[Exercise material]

(** * AMY workshops: the views of [workshops/views.py]

    A shallow embedding of the request handlers that carry the workflows
    of the application: the duplicate finder and merger
    ([person_find_duplicates]), the bulk upload ([person_bulk_add],
    [person_bulk_add_confirmation]) and the pagination helper
    ([_get_pagination_items]).

    Conventions.
    - A Django queryset is the list of its rows; the Data Store is a record
      of tables threaded through the handlers.
    - A Python dict that is iterated ([groups]) is an association list in
      insertion order; a [QueryDict] ([request.POST], [request.GET]) is a
      [gmap] from field names to the list of posted values.
    - A handler returns its response together with the new session and
      store; an exception no handler catches is the response [Uncaught].
    - String comparison of the database ([IN], [GROUP BY], [ORDER BY]) is
      the exact, byte-wise one. *)

From Stdlib Require Import ZArith Lia Ascii String.
From stdpp Require Import base option list strings gmap sorting.

Open Scope string_scope.
Open Scope list_scope.
Open Scope Z_scope.

(** ** Exceptions *)

(** The exception classes the handlers name or let through. *)
Inductive exn : Type :=
  | TypeError (msg : string)
  | ValueError
  | KeyError
  | IndexError
  | ZeroDivisionError
  | EmptyPage
  | PageNotAnInteger
  | ValidationError (msg : string)
  | IntegrityError (msg : string)
  | ObjectDoesNotExist (msg : string)
  | InternalError (msg : string)
  | CsvError (msg : string)
  | UnicodeDecodeError
  | OverflowError.

(** ** Data model *)

Module Models.

Record Person : Type := mkPerson {
  person_id : Z;
  personal : string;
  middle : option string;
  family : string;
  email : option string
}.

(** Rows that hold a foreign key to [Person]. *)
Record Award : Type := mkAward { award_person : Z; award_badge : string }.
Record Qualification : Type := mkQualification { qual_person : Z; qual_skill : string }.
Record Task : Type := mkTask { task_event : string; task_person : Z; task_role : string }.

Record Store : Type := mkStore {
  persons : list Person;
  awards : list Award;
  qualifications : list Qualification;
  tasks : list Task;
  events : list string;   (* the slugs of the Event rows *)
  roles : list string     (* the names of the Role rows *)
}.

#[global] Instance Person_eq_dec : EqDecision Person.
Proof. solve_decision. Defined.
#[global] Instance Award_eq_dec : EqDecision Award.
Proof. solve_decision. Defined.
#[global] Instance Qualification_eq_dec : EqDecision Qualification.
Proof. solve_decision. Defined.
#[global] Instance Task_eq_dec : EqDecision Task.
Proof. solve_decision. Defined.
#[global] Instance Store_eq_dec : EqDecision Store.
Proof. solve_decision. Defined.

(** The key of a duplicate group. *)
Definition Key : Type := string * string.

(** Modelled from the spec: [Person.get_first_last] of
    [workshops/models.py], which is not among the sources.  The spec has
    the selected persons grouped "by the exact (personal, family) pair",
    so the key is that pair. *)
Definition get_first_last (p : Person) : Key := (personal p, family p).

(** The primary keys of a list of rows. *)
Definition ids (ps : list Person) : list Z := person_id <$> ps.

End Models.
Import Models.

(** ** Queries of the duplicate finder *)

Module Duplicates.

(** [COUNT] of the rows whose column [col] holds [v]. *)
Definition count_by (col : Person → string) (v : string) (ps : list Person) : nat :=
  length (filter (λ p, col p = v) ps).

(** [Person.objects.values(col).annotate(Count(col)).order_by()
    .filter(col__count__gt=1)]: one entry per value held more than once. *)
Definition dupes_by (col : Person → string) (ps : list Person) : list string :=
  filter (λ v, (1 < count_by col v ps)%nat) (remove_dups (col <$> ps)).

Definition dupes_personal : list Person → list string := dupes_by personal.
Definition dupes_family : list Person → list string := dupes_by family.

(** [order_by('personal', 'family')]. *)
Definition name_leb (p q : Person) : bool :=
  match String.compare (personal p) (personal q) with
  | Lt => true
  | Eq => String.leb (family p) (family q)
  | Gt => false
  end.

Definition name_le (p q : Person) : Prop := name_leb p q = true.

#[global] Instance name_le_dec : RelDecision name_le.
Proof. intros p q. unfold name_le. apply _. Defined.

Definition order_by_name (ps : list Person) : list Person := merge_sort name_le ps.

(** The candidates of the initial scan. *)
Definition dupes (ps : list Person) : list Person :=
  order_by_name
    (filter (λ p, family p ∈ dupes_family ps)
       (filter (λ p, personal p ∈ dupes_personal ps) ps)).

(** One round of the grouping loop:
    [if key not in groups: groups[key] = []; groups[key].append(person)]. *)
Fixpoint groups_append (key : Key) (person : Person)
    (groups : list (Key * list Person)) : list (Key * list Person) :=
  match groups with
  | [] => [(key, [person])]
  | (k, g) :: rest =>
      if decide (k = key) then (k, g ++ [person]) :: rest
      else (k, g) :: groups_append key person rest
  end.

Definition group_step (groups : list (Key * list Person)) (person : Person) :=
  groups_append (get_first_last person) person groups.

Definition group_persons (ps : list Person) : list (Key * list Person) :=
  foldl group_step [] ps.

(** [groups[key]], when [key in groups]. *)
Definition groups_get (key : Key) (groups : list (Key * list Person))
    : option (list Person) :=
  snd <$> head (filter (λ kv, kv.1 = key) groups).

(** The [groups] of the GET branch. *)
Definition scan_groups (st : Store) : list (Key * list Person) :=
  group_persons (dupes (persons st)).

End Duplicates.
Import Duplicates.

(** ** Python values and built-ins *)

Module Py.

(** Strings are the bytes of their UTF-8 form.  The built-ins below are
    those of Python on strings of ASCII characters; what Python reads in
    other characters (digits and white space of other scripts) is not
    modelled, and the statements about these built-ins say on which
    strings they stand ([is_ascii], [byte_exact]). *)

(** [str.isdigit]: non-empty and made of decimal digits only. *)
Definition is_digit (c : ascii) : bool :=
  (48 <=? nat_of_ascii c)%nat && (nat_of_ascii c <=? 57)%nat.

Fixpoint all_digits (s : string) : bool :=
  match s with
  | EmptyString => true
  | String c r => is_digit c && all_digits r
  end.

Definition isdigit (s : string) : bool :=
  match s with
  | EmptyString => false
  | String _ _ => all_digits s
  end.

[/Exercise material]

Action item ▸
Line by line, copy the records exactly.

Answer to the problem ▸
(** * AMY workshops: the views of [workshops/views.py]

    A shallow embedding of the request handlers that carry the workflows
    of the application: the duplicate finder and merger
    ([person_find_duplicates]), the bulk upload ([person_bulk_add],
    [person_bulk_add_confirmation]) and the pagination helper
    ([_get_pagination_items]).

    Conventions.
    - A Django queryset is the list of its rows; the Data Store is a record
      of tables threaded through the handlers.
    - A Python dict that is iterated ([groups]) is an association list in
      insertion order; a [QueryDict] ([request.POST], [request.GET]) is a
      [gmap] from field names to the list of posted values.
    - A handler returns its response together with the new session and
      store; an exception no handler catches is the response [Uncaught].
    - String comparison of the database ([IN], [GROUP BY], [ORDER BY]) is
      the exact, byte-wise one. *)

From Stdlib Require Import ZArith Lia Ascii String.
From stdpp Require Import base option list strings gmap sorting.

Open Scope string_scope.
Open Scope list_scope.
Open Scope Z_scope.

(** ** Exceptions *)

(** The exception classes the handlers name or let through. *)
Inductive exn : Type :=
  | TypeError (msg : string)
  | ValueError
  | KeyError
  | IndexError
  | ZeroDivisionError
  | EmptyPage
  | PageNotAnInteger
  | ValidationError (msg : string)
  | IntegrityError (msg : string)
  | ObjectDoesNotExist (msg : string)
  | InternalError (msg : string)
  | CsvError (msg : string)
  | UnicodeDecodeError
  | OverflowError.

(** ** Data model *)

Module Models.

Record Person : Type := mkPerson {
  person_id : Z;
  personal : string;
  middle : option string;
  family : string;
  email : option string
}.

(** Rows that hold a foreign key to [Person]. *)
Record Award : Type := mkAward { award_person : Z; award_badge : string }.
Record Qualification : Type := mkQualification { qual_person : Z; qual_skill : string }.
Record Task : Type := mkTask { task_event : string; task_person : Z; task_role : string }.

Record Store : Type := mkStore {
  persons : list Person;
  awards : list Award;
  qualifications : list Qualification;
  tasks : list Task;
  events : list string;   (* the slugs of the Event rows *)
  roles : list string     (* the names of the Role rows *)
}.

#[global] Instance Person_eq_dec : EqDecision Person.
Proof. solve_decision. Defined.
#[global] Instance Award_eq_dec : EqDecision Award.
Proof. solve_decision. Defined.
#[global] Instance Qualification_eq_dec : EqDecision Qualification.
Proof. solve_decision. Defined.
#[global] Instance Task_eq_dec : EqDecision Task.
Proof. solve_decision. Defined.
#[global] Instance Store_eq_dec : EqDecision Store.
Proof. solve_decision. Defined.

(** The key of a duplicate group. *)
Definition Key : Type := string * string.

(** Modelled from the spec: [Person.get_first_last] of
    [workshops/models.py], which is not among the sources.  The spec has
    the selected persons grouped "by the exact (personal, family) pair",
    so the key is that pair. *)
Definition get_first_last (p : Person) : Key := (personal p, family p).

(** The primary keys of a list of rows. *)
Definition ids (ps : list Person) : list Z := person_id <$> ps.

End Models.
Import Models.

(** ** Queries of the duplicate finder *)

Module Duplicates.

(** [COUNT] of the rows whose column [col] holds [v]. *)
Definition count_by (col : Person → string) (v : string) (ps : list Person) : nat :=
  length (filter (λ p, col p = v) ps).

(** [Person.objects.values(col).annotate(Count(col)).order_by()
    .filter(col__count__gt=1)]: one entry per value held more than once. *)
Definition dupes_by (col : Person → string) (ps : list Person) : list string :=
  filter (λ v, (1 < count_by col v ps)%nat) (remove_dups (col <$> ps)).

Definition dupes_personal : list Person → list string := dupes_by personal.
Definition dupes_family : list Person → list string := dupes_by family.

(** [order_by('personal', 'family')]. *)
Definition name_leb (p q : Person) : bool :=
  match String.compare (personal p) (personal q) with
  | Lt => true
  | Eq => String.leb (family p) (family q)
  | Gt => false
  end.

Definition name_le (p q : Person) : Prop := name_leb p q = true.

#[global] Instance name_le_dec : RelDecision name_le.
Proof. intros p q. unfold name_le. apply _. Defined.

Definition order_by_name (ps : list Person) : list Person := merge_sort name_le ps.

(** The candidates of the initial scan. *)
Definition dupes (ps : list Person) : list Person :=
  order_by_name
    (filter (λ p, family p ∈ dupes_family ps)
       (filter (λ p, personal p ∈ dupes_personal ps) ps)).

(** One round of the grouping loop:
    [if key not in groups: groups[key] = []; groups[key].append(person)]. *)
Fixpoint groups_append (key : Key) (person : Person)
    (groups : list (Key * list Person)) : list (Key * list Person) :=
  match groups with
  | [] => [(key, [person])]
  | (k, g) :: rest =>
      if decide (k = key) then (k, g ++ [person]) :: rest
      else (k, g) :: groups_append key person rest
  end.

Definition group_step (groups : list (Key * list Person)) (person : Person) :=
  groups_append (get_first_last person) person groups.

Definition group_persons (ps : list Person) : list (Key * list Person) :=
  foldl group_step [] ps.

(** [groups[key]], when [key in groups]. *)
Definition groups_get (key : Key) (groups : list (Key * list Person))
    : option (list Person) :=
  snd <$> head (filter (λ kv, kv.1 = key) groups).

(** The [groups] of the GET branch. *)
Definition scan_groups (st : Store) : list (Key * list Person) :=
  group_persons (dupes (persons st)).

End Duplicates.
Import Duplicates.

(** ** Python values and built-ins *)

Module Py.

(** Strings are the bytes of their UTF-8 form.  The built-ins below are
    those of Python on strings of ASCII characters; what Python reads in
    other characters (digits and white space of other scripts) is not
    modelled, and the statements about these built-ins say on which
    strings they stand ([is_ascii], [byte_exact]). *)

(** [str.isdigit]: non-empty and made of decimal digits only. *)
Definition is_digit (c : ascii) : bool :=
  (48 <=? nat_of_ascii c)%nat && (nat_of_ascii c <=? 57)%nat.

Fixpoint all_digits (s : string) : bool :=
  match s with
  | EmptyString => true
  | String c r => is_digit c && all_digits r
  end.

Definition isdigit (s : string) : bool :=
  match s with
  | EmptyString => false
  | String _ _ => all_digits s
  end.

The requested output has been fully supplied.